Fifteen elderly men participating in a larger pilot study of the effects of TE on mood and cognition agreed to participate in an optional PET neuroimaging study. They were recruited through advertisements in local newspapers and local retirement communities. The first 15 men to consent were enrolled. Each participant underwent a medical screen with a study physician before enrollment. Inclusionary criteria were age greater than 65 yr; normal prostate-specific antigen (PSA), hepatic function, hematocrit, and lipid values; normal digital rectal exam; and a total testosterone level greater than 240 ng/dl. Exclusionary criteria were prostate cancer, allergy to sesame oil vehicle, serious systemic disease, conditions that affect gonadal hormone levels (e.g. primary hypogonadism), use of medications affecting central nervous system function, current Axis I psychiatric disorder, and traumatic brain injury. Standardized instruments were used to rule out clinical depression, prostate symptoms (23), alcohol abuse (24), and cognitive impairment (i.e. Mini Mental State Exam < 25th percentile for age and education). Before and after the PET study, participants underwent a routine medical examination, including determination of blood pressure and pulse. Participants did not receive any central nervous system-active drug and did not suffer any significant medical or psychiatric illness during the study. The Johns Hopkins University Institutional Review Board approved the study, and informed consent was obtained from all participants after they received a full explanation of the procedures. The participants received no compensation for participation.

Randomization procedures

An investigator (J.B.) determined the treatment order by coin toss and conveyed that information to a study nurse. Neither the person responsible for randomization nor the person responsible for dispensing the treatment participated in data collection or analysis. At the beginning of each treatment phase, blinded medical personnel administered the injection. The participants received each of two treatments for 90 d, one consisting of TE (200 mg every other week) and the other being an identical placebo (sesame oil vehicle), with a 90-d washout between phases. Neuropsychological, neuroimaging evaluations, and hormone measures were obtained on the same day at the end of each of the two phases. Evaluations took place 7–10 d after the final biweekly injection, corresponding to postpeak values. There was a 6-month interval between the two (i.e. placebo and TE) test sessions.

Image acquisition

PET and FDG were used to measure relative regional cerebral metabolic rate for glucose during performance of a verbal memory task. Brain function was measured with regional decay-corrected raw counts normalized to whole-brain values as a surrogate index of glucose metabolism.
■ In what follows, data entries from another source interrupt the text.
Section assertions.
Context (declared : list val) (seeded : list string) (consumed : list (string * val)) (mounted targets : list string).

Definition is_declared (key : string) : bool := existsb (py_eq (VStr key)) declared.
Definition holders (key : string) : list val := (List.filter (λ r, str_eqb r.1 key) consumed).*2.
Definition forward (key : string) : result (list report) :=
  if is_declared key then Ok [] else
  hs <- py_sorted_set (holders key) ;;
  Ok [Report "forward" (VStr key) (cat [key; ": consumed by ExternalSecret "; py_repr (VList hs); " and declared by nothing in ";
                                        CONTRACT; ", so the install depends on a key no producer owns"])].
Definition producer (ne : val * val) : result (list report) :=
  p <- get ne.2 "producer" ;;
  Ok (if py_eq p (VStr "openbao-seeder") && negb (in_keys ne.1 seeded)
      then [Report "producer" ne.1 (cat [py_str ne.1; ": says producer: openbao-seeder, but openbao-seed-keys.txt does not mint it"])]
      else []).
Definition viceversa (key : string) : list report :=
  if is_declared key then []
  else [Report "viceversa" (VStr key) (cat [key; ": minted by the OpenBao seed table and declared by nothing in "; CONTRACT])].

Definition gates_of (cons : list string) : list string := omap (drop_prefix "chart-gate:") cons.
(** A consumer that another repository or a running program holds *)
Definition elsewhere (c : string) : bool := startswith c "runtime:" || existsb (startswith c) HOSTED.
Definition consumer (ne : val * val) : result (list report) :=
  if in_keys ne.1 consumed.*1 then Ok [] else
  cons <- _consumers ne.2 ;;
  let gates := gates_of cons in
  match List.filter (λ g, negb (str_mem g targets)) gates with
  | g :: _ =>
      Ok [Report "consumer" ne.1 (cat [py_str ne.1; ": declares chart-gate:"; g; ", and the Makefile has no `make "; g;
                                       "` target. The marker claims a proof that does not exist."])]
  | [] =>
      Ok (if nonempty gates || existsb elsewhere cons then []
          else [Report "consumer" ne.1 (cat [py_str ne.1; ": declares consumers "; str_of_strs cons;
                                             " and no rendered ExternalSecret reads it"])])
  end.
Definition opprod (ne : val * val) : result (list report) :=
  if in_keys ne.1 consumed.*1 || in_keys ne.1 mounted then Ok [] else
  cons <- _consumers ne.2 ;;
  Ok (if existsb elsewhere cons then []
      else [Report "opprod" ne.1 (cat [py_str ne.1; ": listed under operator_produced and referenced by nothing"])]).
End assertions.

Record tree := Tree {
  contract_file : val;
  golden : list val;
  seed_file : option string;
  makefile : option string;
  exempt_file : option string }.

(** The entries under [secrets] and [operator_produced], and the names under
    [producers] *)
Record tables := Tables { backend : list (val * val); ops : list (val * val); prods : list val }.
Definition tables_of (contract : val) : result tables :=
  let contract := por contract (VDict []) in
  b <- backend_of contract ;; o <- opprod_of contract ;; p <- producers_of contract ;; Ok (Tables b o p).
Definition declared (c : tables) : list val := (backend c).*1 ++ (ops c).*1 ++ prods c.
(** What the five assertions report, before the exemptions *)
Definition reports (t : tree) (c : tables) (consumed : list (string * val)) : result (list report) :=
  let seeded := seed_keys (seed_file t) in
  a <- flatM (forward (declared c) consumed) (sorted_set consumed.*1) ;;
  bs <- sorted_items (backend c) ;;
  b <- flatM (producer seeded) bs ;;
  let v := concat (map (viceversa (declared c)) (sorted_set seeded)) in
  d <- flatM (consumer consumed (make_targets (makefile t))) bs ;;
  os <- sorted_items (ops c) ;;
  e <- flatM (opprod consumed (_mounted_names (golden t))) os ;;
  Ok (a ++ b ++ v ++ d ++ e).
Definition exempted (exempt : list (string * string)) (r : report) : bool := bool_decide (is_Some (alist_get (r_spec r) exempt)).
Definition violations (t : tree) : result (list string * list string) :=
  c <- tables_of (contract_file t) ;;
  consumed <- _remote_ref_keys (golden t) ;;
  let seeded := seed_keys (seed_file t) in
  if negb (nonempty consumed) || negb (nonempty seeded)
  then Ok ([cat ["[blind] the golden renders hold "; str_of_int (Z.of_nat (length (sorted_set consumed.*1)));
                 " ExternalSecret keys and the seed table "; str_of_int (Z.of_nat (length (sorted_set seeded)));
                 " keys: this check read nothing"]], [])
  else
    let exempt := load_exemptions (exempt_file t) in
    rs <- reports t c consumed ;;
    let used := map r_spec (List.filter (exempted exempt) rs) in
    Ok (map (λ r, cat ["["; r_assertion r; "] "; r_msg r]) (List.filter (λ r, negb (exempted exempt r)) rs),
        sorted_strs (omap (λ e, if str_mem e.1 used then None else Some (EnvConsumed.stale_line e.1 e.2)) exempt)).
Definition main (t : tree) : result Z :=
  '(fail, stale) <- violations t ;; Ok (if nonempty fail || nonempty stale then 1%Z else 0%Z).

(** ** The self-test, up to the check of the repository's own tree *)

Definition entry (name prod : string) (consumers : list string) : val :=
  VDict [("name", VStr name); ("producer", VStr prod); ("consumers", strs consumers)].
Definition _es (name key : string) : val :=
  VDict [("apiVersion", VStr "external-secrets.io/v1"); ("kind", VStr "ExternalSecret"); ("metadata", str_dict [("name", name)]);
         ("spec", VDict [("data", VList [VDict [("secretKey", VStr "x"); ("remoteRef", str_dict [("key", key)])]])])].
Definition _fixture (contract : val) (seed : string) (docs : list val) (targets : list string) (exempt : option string) : tree :=
  Tree contract docs (Some (unquoted seed)) (Some (cat (map (λ t, unquoted (cat [t; ": ## fixture^	@true^"])) targets)))
       (unquoted <$> exempt).
Definition one (exempt : option string) : tree :=
  _fixture (VDict
    [("secrets", VList
       [entry "seeded-and-read" "openbao-seeder" ["chart:x/good"]; entry "claims-seeder" "openbao-seeder" ["chart:x/good"];
        entry "no-consumer" "openbao-seeder" []; entry "runtime-only" "operator" ["runtime:something"];
        entry "window-only" "operator-supplied" ["chart-gate:cg-rotation-window"];
        entry "hosted-only" "operator-supplied" ["gitops:arc"]]);
     ("operator_produced", VList [entry "opprod-unused" "cert-manager" []])])
    "seeded-and-read key:pw^no-consumer key:pw^undeclared-seed key:pw^"
    [_es "good" "seeded-and-read"; _es "rogue" "never-declared"; _es "reads" "claims-seeder"] ["cg-rotation-window"] exempt.
Definition blind : tree := _fixture (VDict [("secrets", VList [])]) "" [] ["cg-rotation-window"] None.
Definition gate : tree :=
  _fixture (VDict [("secrets", VList [entry "ghost-gate" "operator-supplied" ["chart-gate:no-such-target"]])])
    "seeded-and-read key:pw^" [_es "good" "seeded-and-read"] [] None.
Definition assertion_of (f : string) : string := default "" (drop_prefix "[" (hd "" (str_split f "]"))).
Definition selftest : result Z :=
  a <- violations (one None) ;;
  b <- violations blind ;;
  g <- violations gate ;;
  x <- violations (one (Some (cat
    ["forward:never-declared tracked in a follow-up^"; "producer:claims-seeder tracked in a follow-up^";
     "viceversa:undeclared-seed tracked in a follow-up^"; "opprod:opprod-unused tracked in a follow-up^";
     "consumer:no-consumer tracked in a follow-up^"; "forward:gone-away target no longer fails^"]))) ;;
  let ok :=
    bool_decide (sorted_strs (map assertion_of a.1) = ["consumer"; "forward"; "opprod"; "producer"; "viceversa"]) &&
    negb (nonempty a.2) &&
    negb (existsb (λ f, contains "window-only" f || contains "hosted-only" f || contains "runtime-only" f) a.1) &&
    existsb (λ f, startswith f "[blind]") b.1 &&
    existsb (λ f, contains "ghost-gate" f && contains "no `make no-such-target`" f) g.1 &&
    match x with ([], [s]) => startswith s "forward:gone-away" | _ => false end in
  Ok (if ok : bool then 0%Z else 1%Z).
Relative activity, as used here, refers to this measure in brain regions of participants while they performed a verbal memory test. PET scans were performed on a Siemens ECAT EXACT HR+ scanner, which provided 63 slices (voxel size 1.87 x 1.87 x 2.42, resolution 4–5 mm). A flexible iv catheter was placed into the antecubital vein for the radiotracer administration. Approximately 5 mCi FDG was injected as a bolus. Reproducible head positioning and immobilization were maintained by a thermoplastic mask that was custom-fit to each individual. Attenuation correction was performed using a transmission scan acquired before the emission scans. Images were acquired in three-dimensional mode for 30 min, and the images were summed for analysis.

PET activation task

The verbal memory task included an encoding phase that was followed 30 min later by a retrieval (i.e. recognition) phase. In the encoding phase, participants viewed 20 abstract words (e.g. hindrance and suffrage), five to nine letters in length, displayed individually on a laptop computer for 3000 msec each. The recognition task began 30 sec before injection of FDG and required recognition of studied words as well as monitoring and encoding of novel distractor words that might reappear during the task. The participants responded yes and no to stimuli by pressing hand-held trigger buttons (left for novel words seen for the first time, right for reappearing words regardless of whether words first appeared during the encoding or recognition phase). The recognition task comprised 320 trials divided into 16 blocks of 20 words each. One set of 10 targets (i.e. words studied in encoding phase) appeared randomly in even-numbered blocks, and the other set appeared randomly in odd-numbered blocks. Half of the items in blocks 1–8 were targets, and half were distractors. To increase task difficulty, two distractors from blocks 1–8 reappeared eight blocks later, such that in blocks 9–16, 10 items were targets from the study phase, two were previously seen distractors, and eight were novel. The primary outcome measure was the number correct of 320. There were two parallel forms of the task, each matched for imagery, concreteness, frequency, and length. One form was administered at the first imaging session, and one was administered at the second imaging session.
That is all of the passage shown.